Cette heure solennelle imprimait à son être
Le sceau de Dieu. — « Venez manger, lui dit le maître. »


Il entra ; — et le chien se coucha à ses pieds.
Assis sur l’escabeau dans un coin il soupait.


Sa cuillère semblait faire à chaque bouchée
Le signe de la croix, sous sa face penchée.


Tout près de lui, chaste sœur des filles des cieux,
La flamme déroulait dans l’ombre ses cheveux.


Ce pauvre cheminait par toute la contrée,
Et sa misère aux enfants même était sacrée.


Le maître du logis tenait pour un honneur
D’héberger cette nuit un prince du Seigneur.

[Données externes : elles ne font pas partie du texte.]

(** * JSONReviver: the generic Reviver, toJSON and fromJSON functions

    A shallow embedding of the save/load helpers of the game: the type guard
    [isReviverValue], the revival hook [Reviver], and the generic
    [Generic_toJSON] / [Generic_fromJSON] pair, followed by the properties
    that the specification states about them.  After them come the string
    helpers, [Settings.load] with its two validity checks, and the filter of
    the server dropdown, each with the properties that its code shows.

    JavaScript objects are finite maps from property names to values
    ([gmap string JSValue]); a property may be present and hold [undefined],
    which is different from the property being absent.  Effects are the two
    the code has: [console.warn] and [throw]. *)

From stdpp Require Import gmap strings list fin_maps pretty.
From Stdlib Require Import Ascii HexadecimalString.

Local Open Scope string_scope.

(** ** JavaScript values *)

(** The values that flow through the reviver: the JSON scalars, [undefined],
    and objects.  Numbers are restricted to integers.  Arrays, functions,
    prototypes and accessor properties are not modelled, so an object is its
    own data properties, and reading [o[key]] never looks past them. *)
#[warnings="-register-all"]
Inductive JSValue : Type :=
  | VUndefined
  | VNull
  | VBool (b : bool)
  | VNum (n : Z)
  | VStr (s : string)
  | VObj (fields : gmap string JSValue).

(** [o[key]] on an object: the property's value, [undefined] when absent. *)
Definition get (o : gmap string JSValue) (key : string) : JSValue :=
  default VUndefined (o !! key).

(** [key in o]. *)
Definition has (o : gmap string JSValue) (key : string) : bool :=
  bool_decide (is_Some (o !! key)).

(** [val !== undefined]. *)
Definition isDefined (val : JSValue) : bool :=
  match val with VUndefined => false | _ => true end.

(** ** Effects *)

(** What can be thrown.  [Error] is the built-in [Error] with its message;
    the other two are the errors of the helpers the file imports. *)
Inductive exn : Type :=
  | Error (message : string)
  | TypeAssertionError
  | ValidationError (message : string).

(** What a run leaves behind besides its result.  [ConsoleWarn] is a
    [console.warn] line; [FromJSONCall] records that the [fromJSON] of the
    class registered under the given name was entered. *)
Inductive event : Type :=
  | ConsoleWarn (message : string)
  | FromJSONCall (name : string).

Inductive outcome (A : Type) : Type :=
  | Returned (a : A)
  | Thrown (e : exn).
Arguments Returned {A} a.
Arguments Thrown {A} e.

(** A computation: the events it emitted, in order, and how it ended. *)
Definition M (A : Type) : Type := (list event * outcome A)%type.

Definition ret {A} (a : A) : M A := ([], Returned a).
Definition throw {A} (e : exn) : M A := ([], Thrown e).
Definition emit (e : event) : M unit := ([e], Returned tt).

Definition bind {A B} (c : M A) (k : A -> M B) : M B :=
  match c with
  | (t1, Returned a) => let '(t2, r) := k a in ((t1 ++ t2)%list, r)
  | (t1, Thrown e) => (t1, Thrown e)
  end.

(** The computations form a monad; stdpp's [x ← c; k] and [c;; k] are used
    for sequencing. *)
#[global] Instance M_ret : MRet M := @ret.
#[global] Instance M_bind : MBind M := fun A B k c => bind c k.

Definition trace {A} (c : M A) : list event := fst c.
Definition result {A} (c : M A) : outcome A := snd c.

(** [console.warn(message)]. *)
Definition console_warn (message : string) : M unit := emit (ConsoleWarn message).

(** ** The envelope *)

(** [interface IReviverValue { ctor: string; data: T }]. *)
Record IReviverValue : Type := { ctor : string; data : JSValue }.

(** The object literal [{ ctor: c, data: d }]. *)
Definition envelope (rv : IReviverValue) : JSValue :=
  VObj (<["data" := data rv]> (<["ctor" := VStr (ctor rv)]> ∅)).

(** [isReviverValue]: the five conjuncts of the guard, in order. *)
Definition isReviverValue (value : JSValue) : bool :=
  match value with
  | VObj o =>
      has o "ctor"
      && match get o "ctor" with VStr _ => true | _ => false end
      && has o "data"
  | _ => false
  end.

(** The narrowing that the guard licenses: [value.ctor] and [value.data] of
    a value on which [isReviverValue] holds. *)
Definition asReviverValue (value : JSValue) : option IReviverValue :=
  match value with
  | VObj o =>
      match o !! "ctor", o !! "data" with
      | Some (VStr c), Some d => Some {| ctor := c; data := d |}
      | _, _ => None
      end
  | _ => None
  end.

(** ** Imported helpers *)

(** Modelled from the spec: [objectAssert] of ./helpers/typeAssertion, which
    is imported here and not part of these sources.  The raw data "must be a
    non-null structured value -- failing this is a TypeAssertion error".  On
    success the value is narrowed to its properties. *)
Definition objectAssert (v : JSValue) : M (gmap string JSValue) :=
  match v with
  | VObj o => mret o
  | _ => throw TypeAssertionError
  end.

(** ** The registry, the revival hook and the generic pair *)

Section Model.

(** [ObjectValidator] and [validateObject] come from ./Validator and
    [loadActionIdentifier] from ../Bladeburner/utils/loadActionIdentifier;
    neither is part of these sources, so the model takes them as given. *)
Context {ObjectValidator : Type}.
Variable validateObject : JSValue -> ObjectValidator -> M unit.
Variable loadActionIdentifier : JSValue -> M JSValue.

(** [JsonableClass]: what [Reviver] uses of a registered class. *)
Record JsonableClass : Type := {
  fromJSON : JSValue -> M JSValue;
  validationData : option ObjectValidator
}.

(** [constructorsForReviver]: the classes register themselves in this
    object when their modules load, so its content is a parameter. *)
Variable constructorsForReviver : gmap string JsonableClass.

(** The cases of the [switch] that share the warn-and-unwrap body. *)
Definition legacyUnwrapped : list string :=
  ["AllServersMap"; "Industry"; "Employee"; "Company"; "Faction"].

(** [Reviver].  After the guard, [value] is read through its narrowing
    [rv]; the [None] branch of that [match] is never taken, since the guard
    holds there (lemma [asReviverValue_None] below). *)
Definition Reviver (_key : string) (value : JSValue) : M JSValue :=
  if negb (isReviverValue value) then mret value else
  match asReviverValue value with
  | None => mret value
  | Some rv =>
      match constructorsForReviver !! ctor rv with
      | None =>
          if bool_decide (ctor rv ∈ legacyUnwrapped) then
            console_warn ("Legacy load type " ++ ctor rv
                          ++ " converted to expected format while loading.");;
            mret (data rv)
          else if bool_decide (ctor rv = "ActionIdentifier") then
            loadActionIdentifier (data rv)
          else
            throw (Error ("Could not locate constructor named " ++ ctor rv
                          ++ ". If the save data is valid, this is a bug."))
      | Some cls =>
          obj ← (emit (FromJSONCall (ctor rv));; fromJSON cls value);
          match validationData cls with
          | Some validator => validateObject obj validator;; mret obj
          | None => mret obj
          end
      end
  end.

End Model.

Arguments JsonableClass : clear implicits.
Arguments fromJSON {ObjectValidator} _ _.
Arguments validationData {ObjectValidator} _.

(** [Generic_toJSON]: with [keys], [data[key] = obj[key]] for each key;
    without, every entry of [Object.entries(obj)] is assigned.  The entries
    of an object have distinct keys, so the order in which they are visited
    does not change the object that the loop builds. *)
Definition Generic_toJSON (ctorName : string) (obj : gmap string JSValue)
    (keys : option (list string)) : IReviverValue :=
  let data : gmap string JSValue := ∅ in
  match keys with
  | Some keys =>
      let data := foldl (fun data key => <[key := get obj key]> data) data keys in
      {| ctor := ctorName; data := VObj data |}
  | None =>
      let data :=
        foldl (fun data '(key, val) => <[key := val]> data) data (map_to_list obj) in
      {| ctor := ctorName; data := VObj data |}
  end.

(** [Generic_fromJSON]: [ctor] stands for [new ctor()], the freshly
    constructed default instance. *)
Definition Generic_fromJSON (ctor : unit -> gmap string JSValue) (data : JSValue)
    (keys : option (list string)) : M (gmap string JSValue) :=
  data ← objectAssert data;
  let obj := ctor tt in
  match keys with
  | Some keys =>
      mret (foldl (fun obj key =>
                     let val := get data key in
                     if isDefined val then <[key := val]> obj else obj)
                  obj keys)
  | None =>
      mret (foldl (fun obj '(key, val) => <[key := val]> obj) obj (map_to_list data))
  end.

(** ** Sample classes, used to run the model on concrete saves *)

Module Samples.

(** A schema that names one field which must hold a number. *)
Definition NumericField : Type := string.

Definition validateNumeric (obj : JSValue) (field : NumericField) : M unit :=
  match obj with
  | VObj o =>
      match get o field with
      | VNum _ => mret tt
      | _ => throw (ValidationError ("Property " ++ field ++ " must be a number."))
      end
  | _ => throw (ValidationError "Not an object.")
  end.

(** A migration function that does no I/O: keeps objects, maps anything
    else to [null]. *)
Definition loadPure (data : JSValue) : M JSValue :=
  match data with
  | VObj o => mret (VObj o)
  | _ => mret VNull
  end.

(** [class Widget { v = 0; label = "none" }] with the usual
    [static fromJSON(value) { return Generic_fromJSON(Widget, value.data) }]. *)
Definition newWidget (_ : unit) : gmap string JSValue :=
  <["label" := VStr "none"]> (<["v" := VNum 0]> ∅).

Definition Widget_fromJSON (value : JSValue) : M JSValue :=
  match value with
  | VObj o => obj ← Generic_fromJSON newWidget (get o "data") None; mret (VObj obj)
  | _ => throw TypeAssertionError
  end.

« Le cantonnier qui casse des cailloux » est son ami et son confident ; il décrit l’enterrement « d’une vieille paysanne, de celles qui ont mené l’existence d’esclave » ; il a pitié du « petit garçon qui meurt près de sa mère tandis que des enfants s’amusent au parterre »… Et qu’est son « Livre de saint Joseph », sinon une louange continuelle et émue des existences humbles et souffrantes ?

Son amitié se penche vers les bêtes, de préférence vers les « déshéritées ». Il voudrait retrouver au ciel son chien fidèle, « son humble ami » qui vient de mourir. On connaît sa jolie « Prière pour aller au ciel avec les ânes » :

« Je prendrai mon bâton, et sur la grande route
J’irai, et je dirai aux ânes, mes amis :
« Je suis Francis Jammes, et je vais au Paradis… »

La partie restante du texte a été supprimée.